Raynaud’s Phenomenon and Disease
Raynaud’s phenomenon is an exaggerated form of vasoconstriction – the body’s natural response to cold and stress. It results from a spasm of the small arteries that supply blood to the fingers. This spasm temporarily decreases blood flow, resulting in cold, painful, and discolored fingers.
How It Occurs
Vasoconstriction is a normal process that is triggered when the body encounters a cold environment. The sympathetic nervous system causes the blood vessels in the extremities to constrict, keeping blood and warmth in the body’s core. Raynaud’s phenomenon is a misfiring of this process, causing abnormal vasoconstriction.

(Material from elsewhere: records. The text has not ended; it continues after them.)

(** A piece of the kind stands somewhere on the board, of either color. *)
Definition exists_anywhere (board : Board) (kind : piece_type) : bool :=
  existsb (holds_kind board kind) SQUARES.



(** Some example positions. *)
Definition fen_after_e4 : text :=
  T "rnbqkbnr/pppppppp/8/8/4P3/8/PPPP1PPP/RNBQKBNR b KQkq e3 0 1".

Definition fen_bishop_ending : text := T "8/8/8/8/3k4/8/2B5/3K4 w - - 0 1".

Definition fen_malformed : text := T "rnbqkbnr/pppppppp/8/8 b KQkq - 0 1".

Definition NL : text := ["010"%char].

Lemma piece_type_eqb_eq a b : piece_type_eqb a b = true <-> a = b.
Proof. destruct a, b; simpl; split; congruence. Qed.

Lemma exists_anywhere_spec board kind :
  exists_anywhere board kind = true <->
  exists sq c, sq < 64 /\ piece_at board sq = Some (mkPiece kind c).
Proof.
  unfold exists_anywhere, holds_kind. rewrite existsb_exists. split.
  - intros (sq & Hin & H). apply in_seq in Hin.
    destruct (piece_at board sq) as [[k c]|] eqn:E; [|discriminate].
    simpl in H. apply piece_type_eqb_eq in H. subst. exists sq, c. split; [lia|auto].
  - intros (sq & c & Hlt & H). exists sq. split.
    + apply in_seq. lia.
    + rewrite H. simpl. now apply piece_type_eqb_eq.
Qed.





Section Scoring.

Variable chess_Board : text -> option Board.


(** C4.  On a position that cannot be decoded the score is 0, whatever the
    response says. *)
Theorem hallucination_score_malformed (response fen : text) :
  chess_Board fen = None -> hallucination_score chess_Board response fen = Some 0.
Proof.
  intros Hb. unfold hallucination_score. now rewrite Hb.
Qed.

(** C10.  [validate_pieces] on a refs string that strips and lower-cases to
    the empty text or to [none] is true without a look at the position; on
    any other refs string with a position that cannot be decoded it is false;
    on a decoded position it is true when no reference is extracted. *)
Theorem validate_pieces_cases (refs fen : text) :
  (lower (strip refs) = [] \/ lower (strip refs) = T "none" ->
   validate_pieces chess_Board refs fen = Some true) /\
  (lower (strip refs) <> [] -> lower (strip refs) <> T "none" ->
   chess_Board fen = None ->
   validate_pieces chess_Board refs fen = Some false) /\
  (forall board, chess_Board fen = Some board ->
   extract_piece_refs (lower (strip refs)) = Some [] ->
   validate_pieces chess_Board refs fen = Some true).
Proof.
  unfold validate_pieces. repeat split.
  - intros [-> | ->]; reflexivity.
  - intros H1 H2 Hb.
    destruct (lower (strip refs)) as [|c r] eqn:E; [congruence|].
    destruct (text_eqb (c :: r) (T "none")) eqn:Et.
    + apply text_eqb_eq in Et. congruence.
    + simpl. now rewrite Hb.
  - intros board Hb He.
    destruct (_ || _); [reflexivity|]. now rewrite Hb, He.
Qed.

Raynaud’s phenomenon can be caused by several medical conditions that affect the vascular system of the hands, including lupus and other connective tissue diseases, rheumatoid arthritis, arterial disease, and trauma. It can also be caused by smoking and by taking certain medications.

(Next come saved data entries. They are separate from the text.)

(** X30: a room source whose reads all succeed yields a registry exactly
    when its records after the header are well formed.  Under the number
    that the id entry of a record denotes, the registry then holds a room
    with the price, the state and the comma-separated attributes of the last
    record in file order that carries this number, whatever was there before
    the load; a number that no record carries keeps the entry it had, or
    none. *)
Theorem loadRooms_last_record_decides
    (fs : FileSystem) (roomData : string) (strict : bool) (f : File) (h : Hotel)
    (header : list string) (records : list (list string)) :
  fs roomData = Some f ->
  csv_reads f = ReadRecord header :: List.map ReadRecord records ->
  Sync.unlocked (mu h) ->
  (Forall (well_formed (roomAttrs h)) records
   <-> exists h', loadRooms fs roomData strict h = Returns (h', None))
  /\ (forall h', loadRooms fs roomData strict h = Returns (h', None) ->
        (forall before after eID ePrice eState eAttrs i p,
            records = (before ++ [eID; ePrice; eState; eAttrs] :: after)%list ->
            Strconv.ParseUint eID = inr i ->
            Strconv.ParseUint ePrice = inr p ->
            (forall record' eID' i', record' ∈ after ->
               record' !! 0%nat = Some eID' ->
               Strconv.ParseUint eID' = inr i' -> i' <> i) ->
            exists r,
              rooms h' !! i = Some r
              /\ room.ID r = i /\ room.price r = p
              /\ room.state r = eState /\ room.valid_state eState
              /\ (forall a, a ∈ room.attrs r <-> a ∈ Strings.Split eAttrs ","))
        /\ (forall i,
              (forall record eID, record ∈ records ->
                 record !! 0%nat = Some eID -> Strconv.ParseUint eID <> inr i) ->
              rooms h' !! i = rooms h !! i)).
Proof.
  intros Hf Hc Hu.
  assert (Hinv : forall h', loadRooms fs roomData strict h = Returns (h', None) ->
                            Forall (well_formed (roomAttrs h)) records).
  { intros h' H. destruct (loadRooms_ok_inv _ _ _ _ _ H) as (f' & parsed & Hf' & Hl & _).
    rewrite Hf in Hf'. injection Hf' as <-.
    rewrite Hc, read_loop_header in Hl. exact (read_loop_accepted_inv _ _ _ _ _ Hl). }
  assert (Hid : forall record r,
             fst (room.NewRoomFromRecord record (roomAttrs h)) = Some r ->
             exists eID, record !! 0%nat = Some eID
                         /\ Strconv.ParseUint eID = inr (room.ID r)).
  { intros record r Hr.
    destruct (room_props.NewRoomFromRecord_Some _ _ _ Hr)
      as (eID & ? & ? & ? & id64 & ? & ? & -> & Hp & _ & _ & -> & _).
    exists eID. split; [reflexivity|]. cbn.
    rewrite (room_props.ParseUint_to_uint _ _ Hp). exact Hp. }
  split.
  - split.
    + intros Hall. eexists.
      exact (loadRooms_well_formed fs roomData strict f h header records Hf Hc Hall Hu).
    + intros [h' H]. exact (Hinv h' H).
  - intros h' H. pose proof (Hinv h' H) as Hall.
    rewrite (loadRooms_well_formed fs roomData strict f h header records Hf Hc Hall Hu) in H.
    injection H as <-. cbn [rooms]. split.
    + intros before after eID ePrice eState eAttrs i p -> Hi Hp Hafter.
      apply Forall_app in Hall as [_ Hall]. apply Forall_cons in Hall as [[r Hr] _].
      destruct (room_props.NewRoomFromRecord_Some _ _ _ Hr)
        as (? & ? & ? & ? & id64 & price64 & st & [= <- <- <- <-] & Hi' & Hp' & Hst & Heq & _).
      rewrite Hi in Hi'. injection Hi' as <-. rewrite Hp in Hp'. injection Hp' as <-.
      apply room_props.state_of_entry_Some in Hst as [-> Hst].
      assert (HID : room.ID r = i).
      { rewrite Heq. cbn. exact (room_props.ParseUint_to_uint _ _ Hi). }
      exists r. split.
      { rewrite <- HID. apply lookup_union_Some_l. apply insert_records_last; [exact Hr|].
        intros record' r' Hin Hr'. destruct (Hid record' r' Hr') as (eID' & H0 & Hp').
        rewrite HID. exact (Hafter record' eID' _ Hin H0 Hp'). }
      split; [exact HID|]. rewrite Heq. cbn [room.price room.state room.attrs].
      split; [exact (room_props.ParseUint_to_uint _ _ Hp)|].
      split; [reflexivity|]. split; [exact Hst|].
      intros a. apply room_props.elem_of_attrs_of_entry.
    + intros i Hi.
      apply lookup_union_r. rewrite insert_records_other; [apply lookup_empty|].
      intros record r Hin Hr Heq. destruct (Hid record r Hr) as (eID & H0 & Hp).
      rewrite Heq in Hp. exact (Hi record eID Hin H0 Hp).
Qed.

Raynaud’s disease, a condition often confused with Raynaud’s phenomenon, also results in vasoconstriction of the fingers. But while Raynaud’s phenomenon is caused by an underlying medical condition, Raynaud’s disease occurs without any underlying medical condition – its cause is not fully understood. Attacks of Raynaud’s disease are triggered by cold and stress, and are most common in young women.
Symptoms of Raynaud’s phenomenon and Raynaud’s disease are similar. The most common symptom is hypersensitivity to cold and stress that results in a color change in the skin of the affected fingers. During an attack, the skin of the affected fingers typically turns white, then blue, then red – however, not all people experience all of these color changes, and not all people experience this particular sequence of colors. The affected area may also feel painful during the attack. An attack may be brief, lasting less than a minute, or it may last for several hours. Raynaud’s disease typically affects both hands, but Raynaud’s phenomenon typically affects only one. In severe cases, Raynaud’s phenomenon can progress to cause thinning of the skin, ulcerations, and fingertip necrosis.
It is important for a physician to differentiate between Raynaud’s phenomenon and Raynaud’s disease by studying a detailed medical history of the patient and the patient’s symptoms. Blood tests and vascular studies may also be required. Once the condition has been diagnosed, the physician can determine the correct treatment plan.
Treatment of Raynaud’s phenomenon and Raynaud’s disease typically begins with activity modification. Quitting smoking, avoiding cold environments, and wearing protective garments such as gloves or mittens will be recommended. Using biofeedback techniques to control the body’s reaction to stress may also help control the condition. Medications may be used to dilate the blood vessels and decrease vasoconstriction. For severe cases, microvascular artery reconstruction or sympathetic nerve release may be required to restore normal blood flow to the fingers.